- [Aim of the exercise] Write out the lines from the top of the material through the line with "- [generate_summary], [main]", exactly and with nothing added.
[Record excerpts — start]
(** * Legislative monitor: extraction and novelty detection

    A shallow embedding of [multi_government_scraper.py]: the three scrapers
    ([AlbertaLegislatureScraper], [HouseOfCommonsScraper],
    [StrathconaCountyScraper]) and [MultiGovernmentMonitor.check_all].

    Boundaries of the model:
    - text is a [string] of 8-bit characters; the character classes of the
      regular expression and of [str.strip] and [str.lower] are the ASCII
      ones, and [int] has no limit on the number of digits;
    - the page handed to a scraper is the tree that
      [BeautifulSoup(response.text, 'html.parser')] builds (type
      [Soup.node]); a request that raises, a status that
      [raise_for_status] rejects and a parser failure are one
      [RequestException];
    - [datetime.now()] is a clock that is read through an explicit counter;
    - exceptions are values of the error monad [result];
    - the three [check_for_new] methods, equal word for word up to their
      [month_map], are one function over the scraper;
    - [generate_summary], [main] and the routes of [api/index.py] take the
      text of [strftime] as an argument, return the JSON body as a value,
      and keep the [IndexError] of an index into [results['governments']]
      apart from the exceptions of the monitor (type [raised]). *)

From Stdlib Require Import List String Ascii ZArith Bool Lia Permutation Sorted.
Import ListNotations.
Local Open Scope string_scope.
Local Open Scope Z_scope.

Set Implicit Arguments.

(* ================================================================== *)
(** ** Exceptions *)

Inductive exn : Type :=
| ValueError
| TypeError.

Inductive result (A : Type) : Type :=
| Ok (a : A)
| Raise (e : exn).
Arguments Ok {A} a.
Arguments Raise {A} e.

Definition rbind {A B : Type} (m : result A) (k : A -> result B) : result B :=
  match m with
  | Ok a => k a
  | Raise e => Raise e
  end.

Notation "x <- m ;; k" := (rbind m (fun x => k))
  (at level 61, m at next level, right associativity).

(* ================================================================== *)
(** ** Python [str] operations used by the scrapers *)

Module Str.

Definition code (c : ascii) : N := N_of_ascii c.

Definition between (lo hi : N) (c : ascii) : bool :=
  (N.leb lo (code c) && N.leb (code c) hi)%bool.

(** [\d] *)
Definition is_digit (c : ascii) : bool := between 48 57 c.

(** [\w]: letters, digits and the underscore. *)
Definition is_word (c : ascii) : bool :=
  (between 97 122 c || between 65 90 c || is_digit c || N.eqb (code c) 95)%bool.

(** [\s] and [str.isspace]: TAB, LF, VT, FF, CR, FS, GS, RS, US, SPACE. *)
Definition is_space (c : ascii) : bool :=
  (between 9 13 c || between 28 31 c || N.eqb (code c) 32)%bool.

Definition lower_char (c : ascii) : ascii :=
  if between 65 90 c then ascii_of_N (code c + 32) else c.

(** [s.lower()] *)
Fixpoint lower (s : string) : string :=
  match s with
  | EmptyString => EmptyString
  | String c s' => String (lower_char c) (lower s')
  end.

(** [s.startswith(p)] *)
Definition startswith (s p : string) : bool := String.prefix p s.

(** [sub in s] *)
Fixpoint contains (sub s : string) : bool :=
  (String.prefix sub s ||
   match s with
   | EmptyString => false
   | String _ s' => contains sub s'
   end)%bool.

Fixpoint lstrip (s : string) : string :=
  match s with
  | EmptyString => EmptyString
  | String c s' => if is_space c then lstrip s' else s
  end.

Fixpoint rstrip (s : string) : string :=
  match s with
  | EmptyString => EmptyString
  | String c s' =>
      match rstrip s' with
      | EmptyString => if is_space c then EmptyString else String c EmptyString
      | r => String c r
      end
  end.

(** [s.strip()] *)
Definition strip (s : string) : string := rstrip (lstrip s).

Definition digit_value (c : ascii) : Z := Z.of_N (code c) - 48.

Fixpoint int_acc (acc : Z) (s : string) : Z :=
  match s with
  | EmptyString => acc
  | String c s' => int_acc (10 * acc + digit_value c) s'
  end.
[Record excerpts — finish]
- [Exercise answer]
(** * Legislative monitor: extraction and novelty detection

    A shallow embedding of [multi_government_scraper.py]: the three scrapers
    ([AlbertaLegislatureScraper], [HouseOfCommonsScraper],
    [StrathconaCountyScraper]) and [MultiGovernmentMonitor.check_all].

    Boundaries of the model:
    - text is a [string] of 8-bit characters; the character classes of the
      regular expression and of [str.strip] and [str.lower] are the ASCII
      ones, and [int] has no limit on the number of digits;
    - the page handed to a scraper is the tree that
      [BeautifulSoup(response.text, 'html.parser')] builds (type
      [Soup.node]); a request that raises, a status that
      [raise_for_status] rejects and a parser failure are one
      [RequestException];
    - [datetime.now()] is a clock that is read through an explicit counter;
    - exceptions are values of the error monad [result];
    - the three [check_for_new] methods, equal word for word up to their
      [month_map], are one function over the scraper;
    - [generate_summary], [main] and the routes of [api/index.py] take the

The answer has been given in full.